Dans la discographie occitane et dans la discographie tout court d’ailleurs, il est des disques qui « resclantisson » : autrement dit, qui retentissent de façon éclatante. Ces disques-là, quand on les écoute, vous donnent des petits frissons sur les bras et dans le haut du dos. Ces disques-là vous font s’envoler en un instant. C’est un peu comme un grand bol d’air frais qui vous remplit les poumons, qui vous remplit le cœur.
Peut-être, ressentirez-vous tout cela en les écoutant. Elles, ce sont les « Daunas de Còr », (Dames de Coeur). Et un cœur, elles en ont un de… gros. Tellement gros qu’il est difficile de ne pas être ému par leurs vibrations chorales à l’écoute de leur premier album « AirEtèras ».
Imprégnées par la simple tradition du chant bigourdan, ces six voix inventent, réinvente une féminité polyphonique pyrénéenne. D’habitude, ce sont des hommes que l’on entend chanter, quelque fois des groupes mixtes mais des femmes et uniquement des femmes… Serait-ce presque interdit ?
Les « Daunas de Còr » osent et parcourent un répertoire qui part de la Gascogne et nous emmène jusque dans le Piémont Italien, du chant sacré en passant par le traditionnel et en occitan, majoritairement.
D’une force délicatesse, Nosta Dama de Varètja (Notre Dame de Barèges) introduit l’album et pose tout de suite un cadre : sans inutile fioriture, avec une multitude de dynamiques vocales et harmoniques. L’acre mélodie du Kyrie, interprété en suivant, nous transporterait presque dans les Balkans. Il s’agit pourtant d’un chant transmis par Nadeta Carita, une des six chanteuses du groupe, d’après la messe de Dumont en version polyphonique traditionnelle d’Ayros Arbouix en Bigorre. Puis des Landes en vallée d’Aspe, AirEtèras file son chemin vocal en toute liberté. Comme cette suite de bourrées auvergnates chantées « spontanément » par les filles.
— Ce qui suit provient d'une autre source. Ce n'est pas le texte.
Lemma transfer_ok src dst a n m net b out : bytes_ok msg -> zlen msg < 2 ^ 31 - 1 ->
  transfer src dst a n m net b out -> transfer_inv src dst a n m net b out.
Proof.
  intros Hmsg Hlen. induction 1 as [a b H1 H2 Ha Hb | a n m net b out data g _ IH Hl Hd r | a n m net b out h g _ IH Hh r
    | a n m net b out len g _ IH r | a n m net b out op g _ IH Hop r | a n m net b out pkt pre post sg h g _ IH Hin Hpre Hpost Hacc Hread
    | a n m net b out len g _ IH Hl r | a n m net b out data g _ IH | a n m net b out op g _ IH Hop].
  - by apply start_inv.
  - by apply write_inv.
  - apply inv_sender_step; [done|]. intros Q. by apply emits_at, emits_tcp_input.
  - apply inv_sender_step; [done|]. intros Q. apply emits_at, emits_conn_read.
  - apply inv_sender_step; [done|]. intros Q Ha. by apply local_emits.
  - by eapply deliver_inv.
  - eapply inv_receiver_step; [exact IH|]. intros p held segs Hc. by apply conv_read.
  - eapply inv_receiver_step; [exact IH|]. intros p held segs Hc. by apply conv_send.
  - eapply inv_receiver_step; [exact IH|]. intros p held segs Hc. destruct op as [now|st|f]; cbn.
    + by apply conv_timer.
    + by apply (conv_shutdown _ _ b p held segs out st g).
    + by apply conv_owner.
Qed.

(** C4 End to end, TCP delivers a prefix of what was written.  Two hosts run the
    code on a connection that was just established, with a segment size that
    fits a datagram.  The sending application writes a message of less than two gigabytes
    in pieces of any size, going on after what each call accepted.  The network
    delivers the datagrams of the sender any number of times, in any order, or
    not at all, and the sender gets any segments back, genuine or forged;
    retransmission timers run and either side may shut down.  Then what the
    receiving application has read, followed by what waits in its ring, is a
    prefix of the message, of the bytes the sender was offered. *)
Theorem tcp_end_to_end src dst a n m net b out : bytes_ok msg -> zlen msg < 2 ^ 31 - 1 ->
  transfer src dst a n m net b out ->
  exists p, 0 <= p <= m /\ m <= zlen msg /\ out ++ unread (rx b) = ztake p msg.
Proof.
  intros Hmsg Hlen Ht. destruct (transfer_ok _ _ _ _ _ _ _ _ Hmsg Hlen Ht) as (Hm & Q & _ & Ha & _ & p & held & segs & Hc & Hs).
  pose proof (sender_n _ _ _ _ _ _ Ha) as Hn. pose proof (conversation_within m b p held segs out ltac:(lia) Hc Hs) as Hp.
  exists p. split; [done|]. split; [done|]. destruct (conversation_ok _ _ _ _ _ _ _ Hc) as (k & Hk & Hinv & -> & _).
  pose proof (unread_ok _ _ _ _ _ _ Hinv) as Hr. pose proof Hinv as (Hok & Hu & _). pose proof (ro_used _ _ _ _ _ Hok) as Hus. cbn in Hr, Hu, Hus.
  rewrite Hr, Hu. transitivity (slice (zget msg) 0 (k + recv_buffer_used (rx b))); [symmetry; apply slice_app; lia|].
  replace (k + recv_buffer_used (rx b)) with p by lia. rewrite slice_msg by lia. done.
Qed.
End transfer.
Les voix hautes, basses et normale « s’entremesclan » généreusement et même si les mains qui piquent les trois temps pour danser « la borèia » manque de précision, la diction rouergate elle, est parfaite. L’univers sonore qui enveloppe tous ces chants fait respirer l’album. Enregistrés en prise directe dans l’Eglise d’Arcizans-Avant, dont on entend la cloche sonner l’heure, à table, au restaurant, ou encore au coin d’une cheminée dont le feu crépite naturellement, les 18 chants s’achève au sommet : Montanhas sus Montanhas. Là, dans ces montagnes pyrénéennes où vivent Nadèta Carita, Anne Enjalbert, Valeria Vedere, Mimi David, Laurence Benac et Emilie Manescau : Les « Daunas de Còr ».